A spatiotemporal ventricular myocyte model incorporating mitochondrial calcium cycling

Abstract

AbstractIntracellular calcium (Ca2+) cycling dynamics in cardiac myocytes are spatiotemporally generated by stochastic events arising from a spatially distributed network of coupled Ca2+ release units (CRUs) that interact with an intertwined mitochondrial network. In this study, we developed a spatiotemporal ventricular myocyte model that integrates mitochondria-related Ca2+ cycling components into our previously developed ventricular myocyte model consisting of a 3-dimensional CRU network.

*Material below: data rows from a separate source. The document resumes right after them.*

(** [new Pika(options)]; [filename] is what [this._filename()] returns. *)
Definition new (filename : jsstring) (options : Options) : t :=
  {| f_scope := default filename (o_scope options);
     f_level := default INFO (o_level options);
     f_longest := _getLongestLabel;
     f_secrets := default [] (o_secrets options) |}.

Definition secure : jsstring := str "[secure]".

Definition _filterSecrets (this : t) (input : jsstring) : jsstring :=
  if (length (f_secrets this) =? 0)%nat then input
  else fold_left (fun safe secret => join secure (JsArray.split secret safe))
         (f_secrets this) input.

Definition _formatScope (this : t) : jsstring :=
  str "[" ++ f_scope this ++ str "]".

(** A call of [colour] from this file: the input is a string and the
    styles are members of [Colour], so the call neither throws nor warns. *)
Definition paint (input : jsstring) (colours : list Colour) : jsstring :=
  match Types.colour (VStr input) (map (fun c => VStr (Types.code c)) colours) with
  | inr (_, text) => text
  | inl _ => []
  end.

Definition _meta (this : t) : list jsstring :=
  let meta := [_formatScope this] in
  if negb (length meta =? 0)%nat
  then map (fun item => paint item [GREY]) (meta ++ [Figure.POINTER_SMALL])
  else meta.

(** What the three tests on [args[0]] push, in order. *)
Definition pushed (args : list JsValue) : list jsstring :=
  let first := default VUndefined (head args) in
  match first with
  | VError e =>
      match err_stack e with
      | Some stack =>
          match split1 10 stack with
          | name :: rest =>
              [paint name [UNDERLINE] ++ str_nl; paint (join str_nl rest) [GREY]]
          | [] => [paint (str "undefined") [UNDERLINE] ++ str_nl; paint [] [GREY]]
          end
      | None => []
      end
  | VArr _ | VObj _ | VDate _ _ | VRegExp _ _ =>
      [join (str ", ")
         (map (fun kv => fst kv ++ str " = " ++ [34] ++ Js.String (snd kv) ++ [34])
            (Js.entries first))]
  | VStr _ => [paint (JsArray.array_join (str " ") args) [GREY]]
  | _ => []
  end.

(** [_build(type, ...args)]; [None] is the RangeError of [repeat] with a
    negative count. *)
Definition _build (this : t) (type : LogType) (args : list JsValue) : option jsstring :=
  let count := (Z.of_nat (f_longest this) - Z.of_nat (length (label type)))%Z in
  if (count <? 0)%Z then None
  else
    Some (join (str " ")
      (_meta this ++
       [paint (badge type ++ str " ") [colour_of type];
        paint (label type) [colour_of type; UNDERLINE] ++
        repeat_str (str " ") (Z.to_nat count)] ++
       pushed args)).

Definition _log (this : t) (type : LogType) (args : list JsValue) (w : World)
    : option World :=
  if (rank (Utils.level type) >=? rank (f_level this))%Z
  then line ← _build this type args;
       Some (write (stream type) (_filterSecrets this line ++ str_nl) w)
  else Some w.

(** The seven logging methods. *)
Definition method (name : LogTypeName) (this : t) (args : list JsValue) (w : World)
    : option World :=
  _log this (Types.TYPES name) args w.

End Legacy.

(** ** The loggers of the README and of the scenarios *)

Module Scenario.

Import Utils.

(** A process with none of the colour variables set and no terminal. *)
Definition env : Env :=
  {| NO_COLOR := None; NODE_DISABLE_COLORS := None; FORCE_COLOR := None;
     isTTY := None; getFilename := str "test" |}.

Definition no_options : Pika.PikaOptions :=
  {| Pika.o_scope := None; Pika.o_level := None;
     Pika.o_secrets := None; Pika.o_useColors := None |}.

(** [pika().scope("main").level(Level.TRACE).secrets("password123", "apiKey")] *)
Definition readme : option (Pika.Heap * Pika.ref) :=
  let '(h, r) := Pika.pika env [] no_options in
  '(h, r) ← Pika.scope env h r (str "main");
  '(h, r) ← Pika.level env h r TRACE;
  Pika.secrets env h r [str "password123"; str "apiKey"].

(** The instance the chain above returns. *)
Definition logger : Pika.t :=
  {| Pika.f_scope := str "main"; Pika.f_level := TRACE; Pika.f_longest := 7;
     Pika.f_useColors := false;
     Pika.f_secrets := [str "password123"; str "apiKey"] |}.

(** [pika({ scope: "main", useColors: false })] *)
Definition plain : Pika.t :=
  Pika.new env
    {| Pika.o_scope := Some (str "main"); Pika.o_level := None;
       Pika.o_secrets := None; Pika.o_useColors := Some false |}.

(** [pika({ scope: "main", secrets: ["RED"], useColors: false })] *)
Definition red : Pika.t :=
  Pika.new env
    {| Pika.o_scope := Some (str "main"); Pika.o_level := None;
       Pika.o_secrets := Some [str "RED"]; Pika.o_useColors := Some false |}.

(** [pika({ scope: "main", secrets: ["sk-ADMIN-TOKEN-x", "xREDx"], useColors: false })] *)
Definition tokens : Pika.t :=
  Pika.new env
    {| Pika.o_scope := Some (str "main"); Pika.o_level := None;
       Pika.o_secrets := Some [str "sk-ADMIN-TOKEN-x"; str "xREDx"];
       Pika.o_useColors := Some false |}.

Definition token_line : jsstring := str "auth sk-ADMIN-TOKEN-x for xREDx".

Definition quiet : World := {| stdout := []; stderr := [] |}.

Definition password_line : jsstring :=
  str "Tried to log in admin account with password password123".

(** [{ endpoint: "/users/profile", responseTime: "700ms" }] *)
Definition profile : JsValue :=
  VObj [(str "endpoint", VStr (str "/users/profile"));
        (str "responseTime", VStr (str "700ms"))].

(** [endpoint = "/users/profile"] *)
Definition endpoint_pair : jsstring :=
  str "endpoint = " ++ [34] ++ str "/users/profile" ++ [34].

(** [responseTime = "700ms"] *)
Definition responseTime_pair : jsstring :=
  str "responseTime = " ++ [34] ++ str "700ms" ++ [34].

(** An error as V8 creates it for [new Error("boom")] thrown from main.ts. *)
Definition boom : JsError :=
  {| err_name := str "Error"; err_message := str "boom";
     err_stack := Some (str "Error: boom" ++ str_nl ++ str "    at main.ts:1:7") |}.

End Scenario.

(** ** Facts about the string primitives *)

Section StringFacts.

Implicit Types s p t u : jsstring.

Lemma prefixb_prefix s t : prefixb s t = true ↔ s `prefix_of` t.
Proof.
  revert t. induction s as [|a s IH]; intros [|c t]; simpl.
  - split; [intros _; apply prefix_nil | done].
  - split; [intros _; apply prefix_nil | done].
  - split; [done | intros H; by apply prefix_nil_not in H].
  - rewrite andb_true_iff, N.eqb_eq, IH. split.
    + intros [-> H]. by apply prefix_cons.
    + intros H. split; [by apply prefix_cons_inv_1 in H | by apply prefix_cons_inv_2 in H].
Qed.

Lemma prefixb_app s r : prefixb s (s ++ r) = true.
Proof. apply prefixb_prefix. by exists r. Qed.

Lemma occurs_prefix s t : s `prefix_of` t → occurs s t.
Proof. intros [k ->]. by exists [], k. Qed.

Lemma occurs_cons s c t : occurs s t → occurs s (c :: t).
Proof. intros (pre & post & ->). by exists (c :: pre), post. Qed.

Lemma occurs_app_r s k t : occurs s t → occurs s (k ++ t).
Proof. intros (pre & post & ->). exists (k ++ pre), post. by rewrite <- app_assoc. Qed.

Lemma occurs_app_l s k t : occurs s t → occurs s (t ++ k).
Proof.
  intros (pre & post & ->). exists pre, (post ++ k). by rewrite <- !app_assoc.
Qed.

Lemma occurs_cons_inv s c t :
  occurs s (c :: t) → s `prefix_of` (c :: t) ∨ occurs s t.
Proof.
  intros ([|d pre] & post & E); simpl in E.
  - left. by exists post.
  - right. injection E as _ ->. by exists pre, post.
Qed.

Lemma occurs_nil_inv s : occurs s [] → s = [].
Proof.
  intros (pre & post & E). symmetry in E.
  apply app_eq_nil in E as [_ E]. by apply app_eq_nil in E as [E _].
Qed.

Lemma includes_occurs s t : includes s t = true ↔ occurs s t.
Proof.
  induction t as [|c t IH]; simpl.
  - rewrite orb_false_r, prefixb_prefix. split; [apply occurs_prefix|].
    intros H. apply occurs_nil_inv in H as ->. apply prefix_nil.
  - rewrite orb_true_iff, prefixb_prefix, IH. split.
    + intros [H|H]; [by apply occurs_prefix | by apply occurs_cons].
    + apply occurs_cons_inv.
Qed.

End StringFacts.

(** ** The scan performed by [replaceAll] *)

Section ReplaceAll.

Implicit Types s p t u r : jsstring.

Lemma replaceAll_go_nil s p k : replaceAll_go s p k [] = [].
Proof. by destruct k. Qed.

Lemma replaceAll_go_skip s p k t :
  replaceAll_go s p k t = replaceAll_go s p 0 (drop k t).
Proof.
  revert k. induction t as [|c t IH]; intros [|k]; try done.
  simpl drop. rewrite <- IH. done.
Qed.

Lemma replaceAll_go_match s p r :
  s ≠ [] → replaceAll_go s p 0 (s ++ r) = p ++ replaceAll_go s p 0 r.
Proof.
  destruct s as [|a s]; [done | intros _].
  pose proof (prefixb_app (a :: s) r) as E. simpl app in *.
  cbn [replaceAll_go]. rewrite E, replaceAll_go_skip.
  replace (length (a :: s) - 1)%nat with (length s) by (simpl; lia).
  by rewrite drop_app_length.
Qed.

Lemma replaceAll_go_step s p c t :
  prefixb s (c :: t) = false →
  replaceAll_go s p 0 (c :: t) = c :: replaceAll_go s p 0 t.
Proof. intros H. cbn [replaceAll_go]. by rewrite H. Qed.

(** Induction along the scan: either the pattern matches at the head and
    the scan resumes after it, or one code unit is copied. *)
Lemma scan_ind a s (P : jsstring → Prop) :
  P [] →
  (∀ r, P r → P ((a :: s) ++ r)) →
  (∀ c t, prefixb (a :: s) (c :: t) = false → P t → P (c :: t)) →
  ∀ t, P t.
Proof.
  intros Hnil Hmatch Hstep t.
  remember (length t) as n eqn:Hn. revert t Hn.
  induction n as [n IH] using lt_wf_ind. intros [|c t] Hn; [done|].
  destruct (prefixb (a :: s) (c :: t)) eqn:E.
  - apply prefixb_prefix in E as [r E]. rewrite E. apply Hmatch.
    apply (IH (length r)); [|done].
    subst n. rewrite E, length_app. simpl. lia.
  - apply Hstep; [done|]. apply (IH (length t)); [subst n; simpl; lia | done].
Qed.

(** A text without the pattern is returned as it is. *)
Lemma replaceAll_absent s p t : ¬ occurs s t → replaceAll s p t = t.
Proof.
  destruct s as [|a s].
  - intros H. destruct H. by exists [], t.
  - unfold replaceAll. induction t as [|c t IH]; [done|].
    intros H. rewrite replaceAll_go_step.
    + f_equal. apply IH. intros H'. by apply H, occurs_cons.
    + apply not_true_iff_false. intros E. apply H, occurs_prefix.
      by apply prefixb_prefix.
Qed.

(** A text with the pattern comes back with the replacement in it. *)
Lemma replaceAll_present s p t : occurs s t → occurs p (replaceAll s p t).
Proof.
  destruct s as [|a s].
  - intros _. unfold replaceAll. by exists [], (flat_map (λ c, c :: p) t).
  - unfold replaceAll. induction t as [|c t IH]; intros H.
    + by apply occurs_nil_inv in H.
    + destruct (prefixb (a :: s) (c :: t)) eqn:E.
      * apply prefixb_prefix in E as [r ->].
        rewrite replaceAll_go_match by done. by exists [], (replaceAll_go (a :: s) p 0 r).
      * rewrite replaceAll_go_step by done. apply occurs_cons, IH.
        apply occurs_cons_inv in H as [H|H]; [|done].
        apply prefixb_prefix in H. congruence.
Qed.

End ReplaceAll.

(** ** [join] and [split] *)

Section JoinSplit.

Implicit Types s p t sep : jsstring.
Implicit Types gs : list jsstring.

Lemma join_cons sep x gs :
  gs ≠ [] → join sep (x :: gs) = x ++ sep ++ join sep gs.
Proof. by destruct gs. Qed.

Lemma join_cons_head sep c g gs :
  join sep ((c :: g) :: gs) = c :: join sep (g :: gs).
Proof. by destruct gs. Qed.

Lemma join_head_prefix sep g gs : g `prefix_of` join sep (g :: gs).
Proof.
  destruct gs as [|y gs]; [done|]. rewrite join_cons by done. by eexists.
Qed.

Lemma join_snoc sep gs x :
  gs ≠ [] → join sep (gs ++ [x]) = join sep gs ++ sep ++ x.
Proof.
  induction gs as [|y gs IH]; [done | intros _].
  destruct gs as [|z gs]; [done|].
  change ((y :: z :: gs) ++ [x]) with (y :: ((z :: gs) ++ [x])).
  rewrite !join_cons by done. rewrite IH by done. by rewrite <- !app_assoc.
Qed.

Lemma split1_nonempty c t : split1 c t ≠ [].
Proof.
  destruct t as [|d t]; [done|]. simpl.
  destruct (d =? c); [done|]. by destruct (split1 c t).
Qed.

(** Joining the lines of a text with the separator gives the text back. *)
Lemma join_split1 c t : join [c] (split1 c t) = t.
Proof.
  induction t as [|d t IH]; [done|]. simpl.
  destruct (d =? c) eqn:E.
  - apply N.eqb_eq in E as ->. rewrite join_cons by apply split1_nonempty.
    simpl. by rewrite IH.
  - pose proof (split1_nonempty c t) as Hne.
    destruct (split1 c t) as [|x rest]; [done|].
    rewrite join_cons_head. by rewrite IH.
Qed.

(** No line contains the separator. *)
Lemma split1_lines c t : Forall (λ line, c ∉ line) (split1 c t).
Proof.
  induction t as [|d t IH]; simpl.
  - constructor; [apply not_elem_of_nil | constructor].
  - destruct (d =? c) eqn:E.
    + constructor; [apply not_elem_of_nil | done].
    + pose proof (split1_nonempty c t) as Hne.
      destruct (split1 c t) as [|x rest]; [done|].
      inversion IH as [|? ? Hx Hrest]; subst. constructor; [|done].
      apply not_elem_of_cons. split; [|done].
      intros ->. by rewrite N.eqb_refl in E.
Qed.

(** [replaceAll] cuts the text at the matches it finds, scanning from the
    left, and puts the replacement where each match was. *)
Lemma replaceAll_pieces s p t :
  s ≠ [] →
  ∃ gs, gs ≠ [] ∧ t = join s gs ∧ replaceAll s p t = join p gs ∧
        Forall (λ g, ¬ occurs s g) gs.
Proof.
  destruct s as [|a s]; [done | intros _]. unfold replaceAll.
  induction t as [|r IH|c t E IH] using (scan_ind a s).
  - exists [[]]. repeat split; [done|]. constructor; [|done].
    intros H. by apply occurs_nil_inv in H.
  - destruct IH as (gs & Hne & Hr & Hout & Hfree).
    exists ([] :: gs). rewrite replaceAll_go_match by done.
    rewrite !join_cons by done. simpl. rewrite <- Hr, <- Hout.
    repeat split; [done|]. constructor; [|done].
    intros H. by apply occurs_nil_inv in H.
  - destruct IH as (gs & Hne & Hr & Hout & Hfree).
    destruct gs as [|g gs]; [done|].
    exists ((c :: g) :: gs). rewrite replaceAll_go_step by done.
    rewrite !join_cons_head, <- Hr, <- Hout. repeat split; [done|].
    inversion Hfree as [|? ? Hg Hgs]; subst. constructor; [|done].
    intros H. apply occurs_cons_inv in H as [H|H]; [|done].
    assert ((a :: s) `prefix_of` (c :: join (a :: s) (g :: gs))) as H'.
    { etrans; [exact H|]. apply prefix_cons, join_head_prefix. }
    apply prefixb_prefix in H'. congruence.
Qed.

Mathematical formulations of mitochondrial membrane potential, mitochondrial Ca2+ cycling, mitochondrial permeability transition pore (MPTP) stochastic opening and closing, intracellular reactive oxygen species (ROS) signaling, and oxidized Ca2+/calmodulin-dependent protein kinase II (CaMKII) signaling were incorporated into the model. We then used the model to simulate the effects of mitochondrial depolarization on mitochondrial Ca2+ cycling, Ca2+ spark frequency and amplitude, which agree well with experimental data. We also simulated the effects of the strength of mitochondrial Ca2+ uniporters and their spatial localization on intracellular Ca2+ cycling properties, which substantially affected diastolic and systolic Ca2+ levels in the mitochondria but exhibited only a small effect on sarcoplasmic reticulum and cytosolic Ca2+ levels under normal conditions. We show that mitochondrial depolarization can cause Ca2+ waves and Ca2+ alternans, which agrees with previous experimental observations. We propose that this new spatiotemporal ventricular myocyte model, incorporating properties of mitochondrial Ca2+ cycling and ROS-dependent signaling, will be useful for investigating the effects of mitochondria on intracellular Ca2+ cycling and action potential dynamics in ventricular myocytes.